▸ **TASK DIRECTIONS**
Below are several entries. Transcribe exactly those lines that fall from the one with "(λ w, (f w, w))." through the one with "(RemoveAll dir)) s).2", end lines included.

─── SUPPLIED DATA

(** The machine with the history of the adapter, the sandboxes cleanup could not
    remove, and the deferred calls of the functions running. *)
Record suite := mkSuite {
  machine : state;
  leaked : list (string * adapter_error);
  frames : list (list cleanup);
}.
Definition on_machine {A} (m : M A) (s : suite) : A * suite :=
  let '(x, st) := m (machine s) in (x, mkSuite st (leaked s) (frames s)).
Definition on_world {A} (m : World → A * World) : M A := λ '(w, history),
  let '(x, w) := m w in (x, (w, history)).
Definition change (f : World → World) : M () := on_world (λ w, ((), f w)).
Definition read {A} (f : World → A) : M A := on_world (λ w, (f w, w)).

Definition cleanupTimeout : Z := 2 * 60 * 1000000000.

Context (a : Adapter).

(** The cleanup of a sandbox outlives the check's context, within its own timeout. *)
Definition clean (c : cleanup) (s : suite) : suite :=
  match c with
  | NoCleanup => s
  | Removes id =>
      let rmCtx := WithTimeout (now (machine s).1) (WithoutCancel Background) cleanupTimeout in
      let '(r, s) := on_machine (Remove a rmCtx id) s in
      match r with
      | Ok _ => s
      | Err err => mkSuite (machine s) (leaked s ++ [(id, err)]) (frames s)
      end
  | RemovesDir dir => (on_machine (change (RemoveAll dir)) s).2
  | Closes b => (on_machine (change (λ w, RemoveAll (agent_dir b) (close_agent (socket b) w))) s).2
  end.

Definition enter (s : suite) : suite := mkSuite (machine s) (leaked s) ([] :: frames s).
Definition push (c : cleanup) (s : suite) : suite :=
  mkSuite (machine s) (leaked s)
    (match frames s with [] => [[c]] | frame :: outer => (c :: frame) :: outer end).
(** The last deferred call runs first. *)
Definition leave (s : suite) : suite :=
  match frames s with
  | [] => s
  | frame :: outer => foldl (λ s c, clean c s) (mkSuite (machine s) (leaked s) outer) frame
  end.

Definition act_run (x : act) : string → M (result adapter_error ()) :=
  match x with
  | DoWaitIdle => WaitIdle a Background
  | DoStop => Stop a Background
  | DoStart => Start a Background
  | DoRecreate => Recreate a Background
  end.

Definition perform (c : call) : suite → reply c * suite :=
  match c return suite → reply c * suite with
  | Enter => λ s, ((), enter s)
  | Leave => λ s, ((), leave s)
  | Defer c => λ s, ((), push c s)
  | Clean c => λ s, ((), clean c s)
  | CallCreate kits opts => on_machine (Create a Background kits opts)
  | CallExec ctx id argv => on_machine (Exec a ctx id argv)
  | CallAct x id => on_machine (act_run x id)
  | CallStatus id => on_machine (Status a Background id)
  | CallSelection id => on_machine (Selection_ a Background id)
  | CallReject id types => on_machine (RejectCapabilities a Background id types)
  | CallWithTimeout timeout => on_machine (read (λ w, WithTimeout (now w) Background timeout))
  | CallSelect ctx wait => on_machine (on_world (select_done ctx wait))
  | CallMkdirTemp parent pattern => on_machine (on_world (MkdirTemp parent pattern))
  | CallWriteFile name body => on_machine (on_world (WriteFile name body))
  | CallReadFile name => on_machine (read (ReadFile name))
  | CallGenerateKey => on_machine (on_world GenerateKey)
  | CallServe sock key => on_machine (on_world (serve_agent sock key))
  | CallSign key data => on_machine (on_world (Sign key data))
  | CallRandom n => on_machine (on_world (rand_Read n))
  | CallAgentKeys b => on_machine (read (agent_keys (socket b)))
  | CallCounters b => on_machine (read (λ w, count_connections (agent_reads (socket b) w)))
  | CallSigned b => on_machine (read (λ w, map classifySignature (agent_signs (socket b) w)))
  end.

Fixpoint exec_prog {A} (p : prog A) (s : suite) : A * suite :=
  match p with
  | Ret x => (x, s)
  | Do c k => let '(r, s) := perform c s in exec_prog (k r) s
  end.

(** ** Over the checks *)

(** One check of [runChecks]: skipped where its claims are not made, run otherwise. *)
Definition findings_of (e : subject) (c : check) (s : suite) : list finding * suite :=
  match firstUnclaimed c e with
  | Some unclaimed => ([skipf "runtime does not claim %s" [Astr unclaimed]], s)
  | None => exec_prog (check_run c e) s
  end.
Definition unclaimed (e : subject) (c : check) : bool := bool_decide (is_Some (firstUnclaimed c e)).

(** The run ends with the context's error after the check it interrupted. *)
Fixpoint checks_loop (e : subject) (selected : list check) (rep : Report detail) (s : suite) :
    Report detail * option ctx_error * suite :=
  match selected with
  | [] => (rep, None, s)
  | c :: selected =>
      let '(findings, s) := findings_of e c s in
      let rep := Add rep (requirement c) (requirement c) findings in
      if unclaimed e c then checks_loop e selected rep s
      else
        match ctx_Err Background (machine s).1 with
        | Some err => (rep, Some err, s)
        | None => checks_loop e selected rep s
        end
  end.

──────

▸ **EXERCISE SOLUTION**
Definition read {A} (f : World → A) : M A := on_world (λ w, (f w, w)).

Definition cleanupTimeout : Z := 2 * 60 * 1000000000.

Context (a : Adapter).

(** The cleanup of a sandbox outlives the check's context, within its own timeout. *)
Definition clean (c : cleanup) (s : suite) : suite :=
  match c with
  | NoCleanup => s
  | Removes id =>
      let rmCtx := WithTimeout (now (machine s).1) (WithoutCancel Background) cleanupTimeout in
      let '(r, s) := on_machine (Remove a rmCtx id) s in
      match r with
      | Ok _ => s
      | Err err => mkSuite (machine s) (leaked s ++ [(id, err)]) (frames s)
      end
  | RemovesDir dir => (on_machine (change (RemoveAll dir)) s).2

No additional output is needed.